• _DIRECTIONS_: Provide again, from the entries below, every line from the one containing "Definition room_vcpus (n" through the one containing "bool_decide (n ≤ Host_CapacityMemoryMB", exactly as written, and no other line.
──────── THE INPUT
(** ** Rows and predicates *)

Definition update_machine (id : string) (f : Machine → Machine) : Q unit :=
  modify (set db_machines (alter f id)).
Definition update_host (id : Z) (f : Host → Host) : Q unit :=
  modify (set db_hosts (alter f id)).

(** [(SELECT COUNT( * ) FROM machines WHERE machines.host_id = hosts.id AND
    machines.status = 'running')], which every query of a host row computes. *)
Definition machine_count (db : DB) (id : Z) : Z :=
  count_where (λ m, bool_decide (Machine_HostID m = Some id) &&
                    String.eqb (Machine_Status m) "running") (db_machines db).
Definition host_row (db : DB) (h : Host) : Host :=
  h <| Host_MachineCount := machine_count db (Host_ID h) |>.

(** [last_heartbeat > now() - interval '180 seconds'] (NULL is not). *)
Definition fresh_heartbeat (now : time) (h : Host) : bool :=
  match Host_LastHeartbeat h with
  | Some hb => bool_decide (now - seconds 180 < hb)
  | None => false
  end.
Definition room_vcpus (n : Z) (h : Host) : bool :=
  bool_decide (n ≤ Host_CapacityVCPUs h - Host_UsedVCPUs h).
Definition room_memory (n : Z) (h : Host) : bool :=
  bool_decide (n ≤ Host_CapacityMemoryMB h - Host_UsedMemoryMB h).
(** [capacity_disk_mb = 0 OR ...]: 0 means that disk is not tracked. *)
Definition room_disk (n : Z) (h : Host) : bool :=
  bool_decide (Host_CapacityDiskMB h = 0) ||
  bool_decide (n ≤ Host_CapacityDiskMB h - Host_UsedDiskMB h).

(** The WHERE clause PlaceOnHost locks the host row with. *)
Definition placeable (now : time) (vcpus memoryMB diskMB : Z) (h : Host) : bool :=
  String.eqb (Host_Status h) "ready" && negb (Host_MaintenanceMode h) &&
  fresh_heartbeat now h && room_vcpus vcpus h && room_memory memoryMB h &&
  room_disk diskMB h.

(** [SET used_vcpus = used_vcpus + ..., ...]. *)
Definition host_use (vcpus memoryMB diskMB : Z) (h : Host) : Host :=
  h <| Host_UsedVCPUs ::= λ u, u + vcpus |>
    <| Host_UsedMemoryMB ::= λ u, u + memoryMB |>
    <| Host_UsedDiskMB ::= λ u, u + diskMB |>.
(** [SET used_vcpus = GREATEST(0, used_vcpus - ...), ...]. *)
Definition host_free (vcpus memoryMB diskMB : Z) (h : Host) : Host :=
  h <| Host_UsedVCPUs ::= λ u, Z.max 0 (u - vcpus) |>
    <| Host_UsedMemoryMB ::= λ u, Z.max 0 (u - memoryMB) |>
    <| Host_UsedDiskMB ::= λ u, Z.max 0 (u - diskMB) |>.
Definition host_free_cpu (vcpus memoryMB : Z) (h : Host) : Host :=
  h <| Host_UsedVCPUs ::= λ u, Z.max 0 (u - vcpus) |>
    <| Host_UsedMemoryMB ::= λ u, Z.max 0 (u - memoryMB) |>.
Definition host_use_cpu (vcpus memoryMB : Z) (h : Host) : Host :=
  h <| Host_UsedVCPUs ::= λ u, u + vcpus |>
    <| Host_UsedMemoryMB ::= λ u, u + memoryMB |>.

(** [SET host_id = $2, vm_ip = $3, status = 'provisioning',
    provisioning_started_at = now()]. *)
Definition machine_assign (now : time) (hostID : Z) (vmIP : string) (m : Machine)
    : Machine :=
  m <| Machine_HostID := Some hostID |> <| Machine_VMIP := Some vmIP |>
    <| Machine_Status := "provisioning"%string |>
    <| Machine_ProvisioningStartedAt := Some now |>.
(** [SET host_id = NULL, vm_ip = NULL, status = 'stopped', stopped_at = now()]. *)
Definition machine_unassign (now : time) (m : Machine) : Machine :=
  m <| Machine_HostID := None |> <| Machine_VMIP := None |>
    <| Machine_Status := "stopped"%string |> <| Machine_StoppedAt := Some now |>.

(** [SELECT vm_ip FROM machines WHERE host_id = $1 AND vm_ip IS NOT NULL]. *)
Definition machine_ips (db : DB) (hostID : Z) : list string :=
  omap Machine_VMIP
    (select (λ m, bool_decide (Machine_HostID m = Some hostID)) (db_machines db)).
(** The addresses of the unreleased placement rows of a host. *)
Definition placement_ips (db : DB) (hostID : Z) : list string :=
  Placement_VMIP <$>
    select (λ p, bool_decide (Placement_HostID p = hostID) &&
                 bool_decide (Placement_ReleasedAt p = None)) (db_placements db).
Definition browser_placement_ips (db : DB) (hostID : Z) : list string :=
  BrowserVMPlacement_VMIP <$>
    select (λ p, bool_decide (BrowserVMPlacement_HostID p = hostID) &&
                 bool_decide (BrowserVMPlacement_ReleasedAt p = None))
      (db_browser_vm_placements db).
(** The CTE [used_ips]. *)
Definition used_ips (db : DB) (hostID : Z) : list string :=
  placement_ips db hostID ++ browser_placement_ips db hostID ++
  machine_ips db hostID.

(** ** Machines *)

(** chk_machines_desired_channel (migrations/097_experimental_release_channel.sql). *)
Definition allowed_channel (channel : option string) : bool :=
  match channel with
  | None => true
  | Some c => one_of ["stable"; "rc"; "dev"; "experimental"]%string c
  end.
────────────────
• _YOUR RESPONSE_:
Definition room_vcpus (n : Z) (h : Host) : bool :=
  bool_decide (n ≤ Host_CapacityVCPUs h - Host_UsedVCPUs h).
Definition room_memory (n : Z) (h : Host) : bool :=
  bool_decide (n ≤ Host_CapacityMemoryMB h - Host_UsedMemoryMB h).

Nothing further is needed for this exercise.